Task prompt -> Look through the records below for the line with "Proof. unfold same_tables.". Return that line and each one after it up to and including the line with "Section stats.", exactly.

(Exercise input)

(* ===== verification/MmAlloc.v ===== *)
(** * The heap: allocating and freeing *)

From S2P Require Import Prelude Config Bitmap Mem MmBlk Mm MmClass MmList MmGeom MmHole.
Open Scope Z_scope.

(** ** Flags in the low bits of a size *)

Section flags.
Context (z r : Z).
Context (Hz : z mod 4 = 0) (Hr : 0 <= r < 4).

Lemma flags_lor : z + r = Z.lor r (Z.shiftl (z / 4) 2).
Proof using Hz Hr. rewrite lor_shiftl_add by lia. change (2 ^ 2) with 4. zlia. Qed.

Lemma flags_land c : 0 <= c < 4 -> Z.land (z + r) c = Z.land r c.
Proof using Hz Hr.
  intros Hc. rewrite flags_lor, Z.land_lor_distr_l, (Z.land_comm (Z.shiftl _ _)), land_shiftl_small by lia. apply Z.lor_0_r.
Qed.

Lemma flags_set c : 0 <= c < 4 -> Z.lor (z + r) c = z + Z.lor r c.
Proof using Hz Hr.
  intros Hc. rewrite flags_lor, <- Z.lor_assoc, (Z.lor_comm (Z.shiftl _ _)), Z.lor_assoc.
  rewrite lor_shiftl_add by (try apply lor_width; lia). change (2 ^ 2) with 4. zlia.
Qed.

Lemma flags_clear c : 0 <= c < 4 -> Z.land (z + r) (Z.lnot c) = z + Z.land r (Z.lnot c).
Proof using Hz Hr.
  intros Hc. rewrite flags_lor, Z.land_lor_distr_l.
  assert (E : Z.land (Z.shiftl (z / 4) 2) (Z.lnot c) = Z.shiftl (z / 4) 2).
  { rewrite <- Z.ldiff_land. rewrite Z.ldiff_land. apply Z.bits_inj'. intros i Hi. rewrite Z.land_spec, Z.lnot_spec by done.
    destruct (Z.lt_ge_cases i 2); [by rewrite Z.shiftl_spec_low|].
    replace (Z.testbit c i) with false; [apply andb_true_r|]. symmetry.
    rewrite <- (Z.mod_small c (2 ^ 2)) by done. apply Z.mod_pow2_bits_high. lia. }
  rewrite E. rewrite lor_shiftl_add by (try apply land_width; lia). change (2 ^ 2) with 4. zlia.
Qed.

Lemma flags_size : 0 <= z < 2 ^ 32 -> blksize (z + r) = z.
Proof using Hz Hr.
  intros Hzr. unfold blksize. change RHINO_MM_BLKSIZE_MASK with (Z.shiftl (Z.ones 30) 2). rewrite land_field by lia.
  change (2 ^ 2) with 4. change (2 ^ 30) with 1073741824. zlia.
Qed.
End flags.

Lemma MM_ALIGN_UP_eq a : 0 <= a <= 0xFFFFFFFC -> MM_ALIGN_UP a = (a + 3) / 4 * 4.
Proof.
  intros Ha. unfold MM_ALIGN_UP. change MM_ALIGN_MASK with 3. rewrite u32_small by lia.
  pose proof (Z.div_mod (a + 3) 4 ltac:(lia)) as E. rewrite E at 1. rewrite flags_clear by zlia.
  assert (H : 0 <= (a + 3) mod 4 < 4) by zlia. revert H. generalize ((a + 3) mod 4). intros r Hr.
  replace (Z.land r (Z.lnot 3)) with 0; [lia|].
  assert (Hr4 : r = 0 \/ r = 1 \/ r = 2 \/ r = 3) by lia. by destruct Hr4 as [->|[->|[->|]]]; subst.
Qed.

Definition flag_bits (f pf : bool) : Z := Z.b2z f + 2 * Z.b2z pf.

Lemma word_flags b pf : word_of b pf = bz b + flag_bits (bf b) (bool_decide (is_Some pf)).
Proof. unfold word_of, flag_bits. lia. Qed.

Lemma flag_bits_range f pf : 0 <= flag_bits f pf < 4.
Proof. by destruct f, pf. Qed.

(** ** Statistics *)

(** the tables and the addresses of the head *)
Definition same_tables (h h' : k_mm_head) : Prop :=
  fl_bitmap h' = fl_bitmap h /\ sl_bitmap h' = sl_bitmap h /\ mm_tbl h' = mm_tbl h /\
  regioninfo h' = regioninfo h /\ fixedmblk h' = fixedmblk h.

Definition same_place (h h' : k_mm_head) : Prop := regioninfo h' = regioninfo h /\ fixedmblk h' = fixedmblk h.

Lemma same_place_trans h1 h2 h3 : same_place h1 h2 -> same_place h2 h3 -> same_place h1 h3.
Proof. unfold same_place. intros. destruct_and!. split; congruence. Qed.

Lemma same_place_rest h h' : same_rest h h' -> same_place h h'.
Proof. unfold same_rest. intros. destruct_and!. done. Qed.

Lemma same_place_tables h h' : same_tables h h' -> same_place h h'.
Proof. unfold same_tables. intros. destruct_and!. done. Qed.

Lemma fl_rep_tables m h h' F : same_tables h h' -> fl_rep m h F -> fl_rep m h' F.
Proof.
  intros (E1 & E2 & E3 & _) [[B1 B2 B3 B4] Rt Rl]. split; [|by unfold fl_tbl, tbl_at in *; rewrite E3|done].
  split; rewrite ?E1, ?E2; done.
Qed.

Section stats.
Context (m : mem) (pl : list Z) (h : k_mm_head).

Lemma wp_upd_head f (Q : unit -> hstate -> Prop) : Q tt (mkH m pl (f h)) -> wp (upd_head f) Q (mkH m pl h).
Proof using. done. Qed.

Lemma wp_removesize n (Q : unit -> hstate -> Prop) :
  (forall h', same_tables h h' -> Q tt (mkH m pl h')) -> wp (removesize n) Q (mkH m pl h).
Proof using. intros HQ. unfold removesize. apply wp_bind, wp_gets, wp_modify. by apply HQ. Qed.

Lemma wp_addsize n req (Q : unit -> hstate -> Prop) : 2 <= req < 2 ^ 32 ->
  (forall h', same_tables h h' -> Q tt (mkH m pl h')) -> wp (addsize n req) Q (mkH m pl h).
Proof using.
  intros Hr HQ. unfold addsize. apply wp_bind, wp_gets. cbv zeta. apply wp_bind. unfold sizetoindex.
  rewrite u32_small by lia. cbn [krhino_find_first_bit]. rewrite (proj2 (Z.eqb_neq _ _)) by lia.
  apply wp_bind, wp_ret, wp_ret, wp_modify. by apply HQ.
Qed.
End stats.

(** ** Steps from a hole *)

Section steps.
Context (m : mem) (pl : list Z) (h : k_mm_head) (L1 : list blk) (b z w : Z) (n : blk) (wn : Z) (L3 : list blk) (F : lists) (k : Z).
Context (Ho : hole m h L1 b z w n wn L3 F).

Lemma mid_not_link a : b <= a < ba n + 8 -> ~ links (node F) a.
Proof using Ho.
  intros Ha (y & Hy & Hl). pose proof (ho_gap _ _ _ _ _ _ _ _ _ _ Ho) as Hg. pose proof (ho_classes _ _ _ _ _ _ _ _ _ _ Ho) as HF.
  pose proof (ga_geom _ _ _ _ _ Hg) as HG. apply (heap_node _ _ _ HG HF) in Hy as (s & Hs).
  pose proof (geom_at _ _ HG Hs) as [_ I _ _ Is _]. cbn in I, Is. assert (8 <= s) by (destruct Is as [[_ ?]|]; [done|lia]).
  destruct (gap_order _ _ _ _ _ Hg) as (_ & _ & E & _).
  assert (Hb : mkBlk b z false ∈ L1 ++ mkBlk b z false :: n :: L3) by (apply elem_of_app; right; left).
  assert (Hn : n ∈ L1 ++ mkBlk b z false :: n :: L3) by (apply elem_of_app; right; right; left).
  pose proof (geom_at _ _ HG Hn) as [_ In _ _ _ _].
  destruct (geom_apart _ _ _ HG Hb Hs) as [|Hbs]; [done|]. destruct (geom_apart _ _ _ HG Hn Hs) as [->|Hns]; geo.
Qed.

Lemma some_mid a : b <= a < ba n + 8 -> a mod 4 = 0 -> is_Some (m !! a).
Proof using Ho.
  intros Ha H4. pose proof (ho_cover _ _ _ _ _ _ _ _ _ _ Ho) as Hc. pose proof (ho_gap _ _ _ _ _ _ _ _ _ _ Ho) as Hg.
  destruct (gap_order _ _ _ _ _ Hg) as (_ & _ & E & _). pose proof (ga_geom _ _ _ _ _ Hg) as HG.
  assert (Hn : n ∈ L1 ++ mkBlk b z false :: n :: L3) by (apply elem_of_app; right; right; left).
  pose proof (geom_at _ _ HG Hn) as [_ In _ _ _ _].
  destruct (decide (a < b + 8 + z)); [apply (Hc (mkBlk b z false))|apply (Hc n)]; try done; [apply elem_of_app; right; left|geo|lia].
Qed.

Lemma hole_facts : ba n = b + 8 + z /\ 8 <= z < MAX_MM_SIZE /\ 0 < b /\ b mod 4 = 0 /\ z mod 4 = 0 /\ ba n + 8 < 2 ^ 32 /\
  (bz n = 0 /\ bf n = false \/ 8 <= bz n < MAX_MM_SIZE) /\ bz n mod 4 = 0 /\ ba n mod 4 = 0 /\ ba n + 8 + bz n < 2 ^ 32.
Proof using Ho.
  pose proof (ho_gap _ _ _ _ _ _ _ _ _ _ Ho) as Hg. destruct (gap_order _ _ _ _ _ Hg) as (_ & _ & E & _).
  destruct (gap_len _ _ _ _ _ Hg) as (? & ? & ? & ? & ?). pose proof (ga_geom _ _ _ _ _ Hg) as HG.
  assert (Hn : n ∈ L1 ++ mkBlk b z false :: n :: L3) by (apply elem_of_app; right; right; left).
  pose proof (geom_at _ _ HG Hn) as [_ In _ [? ?] ? Hend]. unfold bend in Hend. change MMLIST_HEAD_SIZE with 8 in Hend. split_and!; done || lia.
Qed.

(** a write to [b] or to the header behind it *)
Lemma mid_st mA a v : mem_frame (touch L1 b k n L3) m mA -> b < a < ba n + 8 -> a mod 4 = 0 -> (k <= 0 \/ a < b + 8 \/ b + 8 + k <= a) ->
  mem_frame (touch L1 b k n L3) m (<[a := v]> mA).
Proof using Ho.
  intros Hf Ha H4 Hk. apply mem_frame_st; [|eapply mem_frame_some; [exact Hf|]; apply some_mid; [lia|done]|done].
  eapply touch_mid; [apply Ho|done|done].
Qed.

Lemma lists_mid mA : (forall a, ~ (b <= a < ba n + 8) -> mA !! a = m !! a) -> fl_rep mA h F.
Proof using Ho.
  intros Hf. eapply fl_rep_frame; [|apply Ho]. intros a Ha. apply Hf. intros Hab. by apply (mid_not_link a).
Qed.

Lemma frame_insert x mA mB : mem_frame (touch L1 b k n L3) m mA -> mem_frame (links (fun y => y = x \/ node F y)) mA mB ->
  0 <= k <= z -> b <= x -> x + 16 <= ba n + 8 -> (k <= 0 \/ b + k <= x) ->
  mem_frame (touch L1 b k n L3) m mB.
Proof using Ho.
  intros HA HB Hk Hx Hx2 Hkx. eapply mem_frame_trans; [exact HA|]. eapply mem_frame_mono; [|exact HB].
  pose proof (ho_gap _ _ _ _ _ _ _ _ _ _ Ho) as Hg.
  intros a (y & [->|Hy] & Ha).
  - eapply touch_mid; [exact Hg|..]; unfold mb_fprev, mb_fnext in Ha; lia.
  - eapply touch_node; [exact Hg|apply Ho|done|]. by exists y.
Qed.

(** what the insertion of [x] leaves *)
Lemma insert_keeps x mA mB a : mem_frame (links (fun y => y = x \/ node F y)) mA mB -> b <= a < ba n + 8 ->
  a <> x + 8 -> a <> x + 12 -> mB !! a = mA !! a.
Proof using Ho.
  intros [_ Hf] Ha H1 H2. apply Hf. intros (y & [->|Hy] & Hl); [unfold mb_fprev, mb_fnext in Hl; lia|].
  apply (mid_not_link a); [done|]. by exists y.
Qed.

Lemma wp_finish_split mA s z2 wA (Q : unit -> hstate -> Prop) :
  z = s + 8 + z2 -> 8 <= s -> 8 <= z2 -> s mod 4 = 0 -> 0 <= k <= s -> bf n = false ->
  mem_frame (touch L1 b k n L3) m mA -> (forall a, ~ (b <= a < ba n + 8) -> mA !! a = m !! a) ->
  mA !! mb_size b = Some wA -> Z.land wA 2 = 2 * Z.b2z (bool_decide (is_Some (pf_end None L1))) ->
  mA !! mb_size (b + 8 + s) = Some (z2 + 1) -> mA !! mb_size (ba n) = Some (bz n + 2) -> mA !! mb_prev (ba n) = Some (b + 8 + s) ->
  (forall m' h' F', heap m' h' (L1 ++ mkBlk b s false :: mkBlk (b + 8 + s) z2 true :: n :: L3) F' ->
     mem_frame (touch L1 b k n L3) m m' -> same_place h h' -> Q tt (mkH m' pl h')) ->
  wp (finish_split b s (b + 8 + s) z2) Q (mkH mA pl h).
Proof using Ho.
  intros Ez Hs Hz2 Hs4 Hk Hfn Hf Hmid HwA HwA2 Hb2 Hn Hnp HQ. destruct hole_facts as (En & Hz & Hb0 & Hb4 & Hz4 & Hnr & _ & _ & Hna4 & _).
  pose proof (ho_gap _ _ _ _ _ _ _ _ _ _ Ho) as Hg. unfold finish_split. apply wp_bind, wp_search_insert; [lia|]. cbv beta iota.
  destruct (cls z2) as [i j] eqn:Ec. cbn [fst snd].
  assert (Hcok : class_ok (i, j)) by (rewrite <- Ec; apply cls_ok; lia).
  destruct (hole_node _ _ _ _ _ Hg F (b + 8 + s)) as [Hno Hsp]; [apply Ho|lia..|].
  assert (Hx4 : (b + 8 + s) mod 4 = 0) by zlia.
  apply wp_bind. apply (wp_insert_block mA pl h F i j); [by apply lists_mid|done|lia|done|done|..].
  1-2: eapply mem_frame_some; [exact Hf|]; apply some_mid; unfold mb_fprev, mb_fnext; [lia|zlia].
  intros m2 h2 Hr2 Hs2 Hf2. assert (HF2 : mem_frame (touch L1 b k n L3) m m2) by (eapply frame_insert; [exact Hf|exact Hf2|lia..]).
  assert (Hkeep : forall a, b <= a < ba n + 8 -> a <> b + 8 + s + 8 -> a <> b + 8 + s + 12 -> m2 !! a = mA !! a) by (intros; by eapply insert_keeps).
  assert (Eb : m2 !! mb_size b = Some wA) by (rewrite Hkeep; [done|unfold mb_size; lia..]).
  apply wp_bind. eapply wp_ld; [exact Eb|]. apply wp_st; [by eexists|]. change RHINO_MM_PRESTAT_MASK with 2. rewrite HwA2.
  set (m3 := <[mb_size b := _]> m2).
  assert (HF3 : mem_frame (touch L1 b k n L3) m m3) by (apply mid_st; [done|unfold mb_size; lia|unfold mb_size; zlia|unfold mb_size; lia]).
  eapply HQ; [|exact HF3|by apply same_place_rest].
  assert (Hm3 : forall a, b + 8 <= a < ba n + 8 -> a <> b + 8 + s + 8 -> a <> b + 8 + s + 12 -> m3 !! a = mA !! a).
  { intros a Ha H1 H2. subst m3. rewrite lookup_insert_ne by (unfold mb_size; lia). apply Hkeep; lia. }
  eapply (close_split m h L1 b z w n wn L3 F k Ho); try done.
  - subst m3. rewrite lookup_insert_eq. rewrite word_flags. cbn [bz bf]. f_equal. unfold flag_bits.
    replace s with (s + 0) at 1 by lia. destruct (bool_decide _); rewrite flags_set by (cbn; lia); done.
  - rewrite Hm3; [done|unfold mb_size; lia..].
  - rewrite Hm3; [done|unfold mb_size; lia..].
  - rewrite Hm3; [done|unfold mb_prev; lia..].
  - subst m3. eapply fl_rep_frame; [|exact Hr2]. intros a Ha. apply lookup_insert_ne. intros <-.
    destruct Ha as (y & (i' & j' & Hc' & Hy) & Ha). unfold Fset in Hy.
    assert (Hy' : y = b + 8 + s \/ node F y).
    { case_decide as Hd; [destruct Hd as [-> ->]; apply elem_of_cons in Hy as [->|Hy]; [by left|right; by exists i, j]|right; by exists i', j']. }
    destruct Hy' as [->|Hy']; [unfold mb_fprev, mb_fnext, mb_size in Ha; lia|].
    apply (mid_not_link (mb_size b)); [unfold mb_size; lia|]. by exists y.
Qed.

(End Exercise input)

Written response ->
Proof. unfold same_tables. intros. destruct_and!. done. Qed.

Lemma fl_rep_tables m h h' F : same_tables h h' -> fl_rep m h F -> fl_rep m h' F.
Proof.
  intros (E1 & E2 & E3 & _) [[B1 B2 B3 B4] Rt Rl]. split; [|by unfold fl_tbl, tbl_at in *; rewrite E3|done].
  split; rewrite ?E1, ?E2; done.
Qed.

Section stats.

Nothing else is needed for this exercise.